By: Lindsey Anuzis, MA, LCMHCA, NCC, RBT
We are a couple of weeks into the New Year, and you may be wondering why you are starting to lose motivation regarding those resolutions you made on January 1st. Well, I am here to help! What people often struggle with when setting resolutions or goals, is the lack of an actionable plan. You often hear a typical New Year’s resolution, such as, “I am going to get fit.” However, there is no specific plan of how to achieve this goal, and after a couple of weeks, progress often dwindles. Although, when you start using the SMART method of goal setting, you will be far more likely to make and maintain progress toward your goals.
So what is a SMART goal? SMART stands for Specific, Measurable, Achievable/Attainable, Relevant/Realistic, and Time-bound. Setting SMART goals helps to clarify ideas, in addition to focusing your efforts and resources for more productive use of time. SMART goals can be beneficial for both personal, and professional goals, and are often something that I encourage my own counseling clients to utilize.
Let’s get SMART!
S – Specific: Target a specific area for improvement.
M – Measurable: Quantify or identify how you will monitor progress.
A – Achievable: Specify who will do it and how.
R – Realistic: What can be realistically achieved given resources?
T – Time-bound: Specify a target date or general time frame for when results will be achieved.
In getting started using SMART goals, you must first start with a specific objective. The more specific your objective, the more likely you are to comply with the steps to get there! Questions you can ask yourself are; “What exactly do I want to achieve?,” “Where, how, when..,” “What are possible limitations, or barriers,” “What are some alternatives,” and in my personal opinion, the most important question to ask yourself is, “WHY?”

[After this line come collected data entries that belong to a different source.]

(** When the cached sets are those of MySQL, the audience is. *)
Lemma audience_coherent gid v t :
  in_int64 gid -> coherent v -> -1 ∉ active_members gid (v_db v) ->
  let o := purge t (v_rds v) !! groupMembersKey gid in
  audience_ok o = Ok tt /\ forall u, u ∈ audience o gid (v_db v) <-> u ∈ active_members gid (v_db v).
Proof.
  intros Hg [Hca Hm] Hneg. cbn. set (ms := active_members gid (v_db v)) in *.
  destruct (purge t (v_rds v) !! groupMembersKey gid) as [[rv ex]|] eqn:He.
  2:{ unfold audience. cbn. by rewrite decide_True. }
  pose proof (caches_ok_purge t _ _ Hca _ _ Hg He) as Hrv. cbn in Hrv. subst rv. fold ms. split; [done|].
  unfold audience. cbn [get_set]. rewrite decide_False by apply cached_not_empty.
  assert (Forall in_int64 ms) as Hms by (apply Forall_forall; intros u; by apply active_members_range).
  destruct (decide (ms = [])) as [->|Hne]; [intros u; by rewrite decide_True|].
  assert (cached ms <> {["-1"]}) as Hno.
  { intros Heq. destruct ms as [|m0 ms0]; [done|]. apply Hneg.
    assert (FormatInt m0 ∈ cached (m0 :: ms0)) as Hin by (cbn; set_solver).
    rewrite Heq in Hin. apply elem_of_singleton in Hin. change "-1" with (FormatInt (-1)) in Hin.
    apply FormatInt_inj in Hin as <-; [constructor|by apply Forall_inv in Hms|]. unfold in_int64, min_int64, max_int64. lia. }
  rewrite decide_False by done. by apply parse_members_cached.
Qed.

Lemma wp_handleSmallGroupMessage gm payload v :
  in_int64 (gm_GroupId gm) -> gm_GroupId gm <> 0 -> coherent v -> -1 ∉ active_members (gm_GroupId gm) (v_db v) ->
  wp (ext fl) (handleSmallGroupMessage (fun r => rpc (RefreshGroupMembersCache r)) None gm payload) v (fan_post v gm payload).
Proof.
  intros Hg Hnz Hco Hneg. eapply wp_mono; [by apply wp_handleSmallGroupMessage_any|].
  intros r v' (t & Ht & us & Hus & t1 & cs & Ht1 & Hc & Hf & Hr).
  destruct (audience_coherent _ _ t Hg Hco Hneg) as [Hok Hau]. rewrite Hok in Hr. exists t1, cs. split; [done|]. split; [done|].
  split; [|done]. eapply fanout_ext; [|done|exact Hf]. intros u. destruct Hus as [-> | [_ ->]]; [apply Hau|done].
Qed.
End fan.

(** ** Rooms and private messages *)
Section others.
Context `{HC : Crypto} `{HCd : Codec} `{HD : Dialer} (fl : bool).
Implicit Types v : sysview TaskMem.

Definition room_call (gm : RoomMessage) (payload : string) : ConnectCall :=
  BroadcastRoom {| brr_RoomId := rm_RoomId gm; brr_FromUserId := rm_FromUserId gm; brr_Payload := payload; brr_MsgType := rm_MsgType gm |}.

Lemma wp_broadcast_nodes gm payload nodes v :
  wp (ext fl) (broadcast_nodes gm payload nodes) v (fun r v' => exists cs,
    called cs v v' /\ sent (fl = false /\ dialable) ((fun s => (s, room_call gm payload)) <$> nodes) cs
    /\ (r = Ok tt \/ ext_err fl r)).
Proof.
  unfold broadcast_nodes. apply wp_Go_all; [by intros []|lia|]. apply Forall2_fmap, Forall_Forall2_diag, Forall_forall.
  intros s _. unfold broadcast_node. apply sends_push; by eexists.
Qed.

(** A room message goes to nodes of the registry, each once; without failures
    to all of them. *)
Definition room_post v gm payload (r : res unit) v' : Prop :=
  exists t cs, v_now v <= t /\ called cs v v' /\ NoDup cs.*1
    /\ (forall s c, (s, c) ∈ cs -> c = room_call gm payload
          /\ exists N, get_set (purge t (v_rds v) !! connectNodesKeyPrefix) = Ok N /\ s ∈ N)
    /\ (fl = false -> dialable -> forall N, get_set (purge t (v_rds v) !! connectNodesKeyPrefix) = Ok N ->
          r = Ok tt /\ forall s, s ∈ N -> (s, room_call gm payload) ∈ cs).

Lemma wp_handleRoomBroadcast gm payload v :
  wp (ext fl) (handleRoomBroadcast gm payload) v (room_post v gm payload).
Proof.
  unfold handleRoomBroadcast, loadGroupNodeIDs. cbn [bind call]. apply wp_read; [done|]. intros t r Ht Hr.
  assert (forall r0, (fl = false -> forall N, get_set (purge t (v_rds v) !! connectNodesKeyPrefix) = Ok N -> r0 = Ok tt /\ N = ∅) ->
    room_post v gm payload r0 (tick t v)) as Hnone.
  { intros r0 Hr0. exists t, []. split; [done|]. split; [by apply called_nil|]. split; [constructor|]. split; [set_solver|].
    intros Hfl _ N HN. destruct (Hr0 Hfl N HN) as [-> ->]. set_solver. }
  destruct Hr as [Hr | [Hfl [msg ->]]]; [|apply Hnone; congruence]. cbn [reply_ok doc_cmd] in Hr.
  destruct (get_set (purge t (v_rds v) !! connectNodesKeyPrefix)) as [N|e] eqn:HN; cbn [fst] in Hr.
  2:{ destruct r as [|e']; [done|]. apply Hnone. congruence. }
  destruct r as [raw|e']; [|done]. destruct (Nat.eqb_spec (length raw) 0) as [Hl|Hl].
  { apply Hnone. intros _ N' [= <-]. split; [done|]. destruct raw; [|done]. by apply Permutation_nil_r, elements_empty_inv, leibniz_equiv in Hr. }
  eapply wp_mono; [apply wp_broadcast_nodes|]. intros r v' (cs & Hc & [Hsub Hall] & Hok).
  assert (forall s c, (s, c) ∈ ((fun s => (s, room_call gm payload)) <$> raw) <-> c = room_call gm payload /\ s ∈ N) as Hin.
  { intros s c. rewrite list_elem_of_fmap. rewrite <- (elem_of_elements N), Hr. naive_solver. }
  exists t, cs. split; [done|]. split; [by eapply called_tick|]. split_and!.
  - apply (submseteq_NoDup_fst _ _ Hsub). rewrite <- list_fmap_compose, <- Hr. change (fst ∘ _) with (@id string).
    rewrite list_fmap_id. apply NoDup_elements.
  - intros s c Hsc. apply (elem_of_submseteq _ _ _ Hsc), Hin in Hsub as [-> Hs]. split; [done|]. by exists N.
  - intros Hfl Hd N' HN'. split; [destruct Hok as [?|[? _]]; [done|congruence]|]. intros s Hs. rewrite (Hall (conj Hfl Hd)).
    apply Hin. split; [done|]. congruence.
Qed.

(** A private message goes to the node of its recipient. *)
Definition private_call (chatMsg : Message) (payload : string) : ConnectCall :=
  PushMsg {| pmr_ToUserId := m_ToUserId chatMsg; pmr_Payload := payload; pmr_MsgType := m_MsgType chatMsg |}.

Lemma wp_single_message kMsg v :
  wp (ext fl) (single_message kMsg) v (fun _ v' => exists t cs, v_now v <= t <= v_now v' /\ called cs v v' /\
    let calls := match Unmarshal_Message (k_Value kMsg) with
      | Ok m => match route_of (purge t (v_rds v)) (m_ToUserId m) with
                | Some s => [(s, private_call m (k_Value kMsg))] | None => [] end
      | Err _ => [] end in
    sublist cs calls /\ (fl = false -> dialable -> cs = calls)).
Proof.
  unfold single_message. destruct (Unmarshal_Message (k_Value kMsg)) as [m|e].
  2:{ exists (v_now v), []. split; [lia|]. split; [by apply called_nil; [..|lia]|]. done. }
  cbn [bind call]. apply wp_read; [done|]. intros t r Ht Hr.
  assert (forall r0 : unit, route_of (purge t (v_rds v)) (m_ToUserId m) = None \/ fl = true ->
    exists t0 cs, v_now v <= t0 <= t /\ called cs v (tick t v) /\
    let calls := match route_of (purge t0 (v_rds v)) (m_ToUserId m) with
                | Some s => [(s, private_call m (k_Value kMsg))] | None => [] end in
    sublist cs calls /\ (fl = false -> dialable -> cs = calls)) as Hnone.
  { intros _ Hx. exists t, []. split; [lia|]. split; [by apply called_nil|]. cbn. split; [apply sublist_nil_l|].
    intros Hfl _. destruct Hx as [-> | Hx]; [done|congruence]. }
  destruct Hr as [Hr | [Hfl [msg ->]]]; [|apply (Hnone tt); by right]. cbn [reply_ok doc_cmd fst] in Hr.
  change (userServerKeyPrefix ++ FormatInt (m_ToUserId m)) with (routeKey (m_ToUserId m)) in Hr.
  destruct r as [[s|]|e]; [|apply (Hnone tt); left; unfold route_of; by rewrite Hr..].
  destruct (String.eqb s "") eqn:Hs; [apply (Hnone tt); left; unfold route_of; by rewrite Hr, Hs|].
  assert (route_of (purge t (v_rds v)) (m_ToUserId m) = Some s) as Hroute by (unfold route_of; by rewrite Hr, Hs).
  apply wp_bind. pose proof (proj1 (wp_bind _ _ _ _ _) (wp_push fl s (fun _ => private_call m (k_Value kMsg)) (tick t v))) as Hpush.
  eapply wp_mono; [exact Hpush|]. intros r v1 H1.
  assert (forall (r1 : res unit) v2, (exists cs, called cs (tick t v) v2 /\ sublist cs [(s, private_call m (k_Value kMsg))]
    /\ (fl = false -> dialable -> cs = [(s, private_call m (k_Value kMsg))] /\ r1 = Ok ())) ->
    exists t0 cs, v_now v <= t0 <= v_now v2 /\ called cs v v2 /\
    let calls := match route_of (purge t0 (v_rds v)) (m_ToUserId m) with
                | Some s => [(s, private_call m (k_Value kMsg))] | None => [] end in
    sublist cs calls /\ (fl = false -> dialable -> cs = calls)) as Hend.
  { intros r1 v2 (cs & Hc & Hsub & Hall). exists t, cs. split; [split; [done|apply Hc]|]. rewrite Hroute.
    split; [apply (called_trans [] cs _ (tick t v)); [by apply called_nil|done]|]. split; [done|]. intros Hfl Hd. by apply Hall. }
  destruct r as [p|e].
  - cbn [bind call]. intros x v2 Hx. cbn [wp]. by apply (Hend x), H1.
  - by apply (Hend (Err e)).
Qed.
End others.

(** ** Theorems *)
Section theorems.
Context `{HC : Crypto} `{HCd : Codec} `{HD : Dialer} `{HCo : Collation} {fl : bool} {W : Type} `{HW : !World fl TaskMem W}.

(** C11. Whom a group message reaches, whatever the member cache holds: the
    online users of the cached set, if there is one (stale or not), nobody
    for the placeholder of an empty group, and, without a cached set, the
    online active members in MySQL, which the logic service answers while it
    rebuilds the cache. Never the sender: every push is for one of them who is
    not the sender, through the node the routing table gives, one call per
    node; without failing calls every such user gets one, and the answer is Ok
    unless the key holds no set. When the cached sets are those of MySQL these
    users are the active members. (A failed call whose text is that of a
    missing cache is treated as one.) *)
Theorem group_message_fanout gm payload w r w' :
  gm_GroupId gm <> 0 ->
  exec (handleSmallGroupMessage (fun r => rpc (RefreshGroupMembersCache r)) None gm payload) w = (r, w') ->
  exists t0 us t cs, let o := purge t0 (v_rds (view w)) !! groupMembersKey (gm_GroupId gm) in
    let ms := active_members (gm_GroupId gm) (v_db (view w)) in
    v_now (view w) <= t0 <= v_now (view w') /\ v_now (view w) <= t <= v_now (view w')
    /\ (us = audience o (gm_GroupId gm) (v_db (view w)) \/ fl = true /\ us = ms)
    /\ called cs (view w) (view w')
    /\ fanout (fl = false /\ dialable) (purge t (v_rds (view w))) us gm payload cs
    /\ (fl = false -> r = audience_ok o)
    /\ (in_int64 (gm_GroupId gm) -> coherent (view w) -> -1 ∉ ms ->
        (forall u, u ∈ us <-> u ∈ ms) /\ (fl = false -> r = Ok tt)).
Proof.
  intros Hnz Hrun. pose proof (exec_wp _ _ _ (wp_handleSmallGroupMessage_any fl gm payload (view w) Hnz) _ _ Hrun)
    as (t0 & Ht0 & us & Hus & t & cs & Ht & Hc & Hf & Hr).
  exists t0, us, t, cs. cbn. split_and!; try done; try lia. intros Hg Hco Hneg.
  destruct (audience_coherent _ _ t0 Hg Hco Hneg) as [Hok Hau]. split; [|intros Hfl; by rewrite Hr, Hok].
  intros u. destruct Hus as [-> | [_ ->]]; [apply Hau|done].
Qed.

(** C25. A room message is broadcast to the registered connect nodes only,
    each at most once, with its room and its sender; without failures to each
    of them. *)
Theorem room_message_fanout gm payload w r w' :
  exec (handleRoomBroadcast gm payload) w = (r, w') ->
  room_post fl (view w) gm payload r (view w').
Proof. intros Hrun. by_wp Hrun. apply wp_handleRoomBroadcast. Qed.

(** A private message is pushed to its recipient only, through the node
    the recipient is routed to, at most once; an unrouted recipient or a
    record that does not decode gets no push; without failures a routed
    recipient gets one. *)
Theorem private_message_routed kMsg w x w' :
  exec (single_message kMsg) w = (x, w') ->
  exists t cs, v_now (view w) <= t <= v_now (view w') /\ called cs (view w) (view w') /\
    let calls := match Unmarshal_Message (k_Value kMsg) with
      | Ok m => match route_of (purge t (v_rds (view w))) (m_ToUserId m) with
                | Some s => [(s, private_call m (k_Value kMsg))] | None => [] end
      | Err _ => [] end in
    sublist cs calls /\ (fl = false -> dialable -> cs = calls).
Proof. intros Hrun. by_wp Hrun. apply wp_single_message. Qed.
End theorems.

Knowing your “why,” is something that can be extremely motivating and helpful to keep you on track and focused. Some examples of a “WHY” statement could be something along the lines of, “I want a better work-life balance so I can enjoy more time with family” or “I want to be more financially responsible so I can take care of my kids,” or “I want to engage in more self-care so I reduce stress and am more productive throughout my day,” or “I want to get fit because I will feel, look, and be healthier.”
Now that we understand our “WHY” we can talk about how to be specific. In using the example, “I want to engage in more self-care so I can reduce stress and improve productivity,” a way to write it as a more specific goal could be something along the lines of, “I will engage in 30 minutes of self-care a day, Monday-Friday.” This format is specific, and with it, you know what is expected of you.
Understanding how to measure a goal is half the battle in accomplishing it. Using the self-care example above, you could consider keeping track of how many days you follow through, in addition to tracking levels of stress. This will help to see how the self-care impacts stress. Questions to ask yourself when determining if your goal/objective is measureable, could be something like, “How much,” “How many,” “How will I know when it is fulfilled?”
Goals should be attainable. Making sure a goal aligns with your priorities and fits in with your obligations, is crucial to the success of it. Questions you can ask yourself are “How can I achieve this?,” or “How realistic is this goal?.”
Your goal should also be relevant and align with your values as a person, in both your personal and professional lives. You should ensure that by achieving this goal, the effort will bring positive benefits to your life. Questions to ask yourself may include, “Does this goal seem worth it?,” or “Is this the right time?”
Goals must also be time-bound. Having a goal or objective without a time frame is more of an aspiration or dream. Having a realistic time frame to accomplish your goals, not only helps with expectations, but will also improve motivation. Ways to think about objectives in a time oriented sense can stem from questions such as, “When?,” “What can I do in 6 Months,” “What can I do in 6 weeks?,” or “What can I do today to work towards my goal?”
Now that you have learned how to set SMART goals, you can check in on those New Year’s resolutions and look for ways to improve or adjust them. With the SMART method of goal setting, I can assure you that you will start to see more progress! Happy goal setting!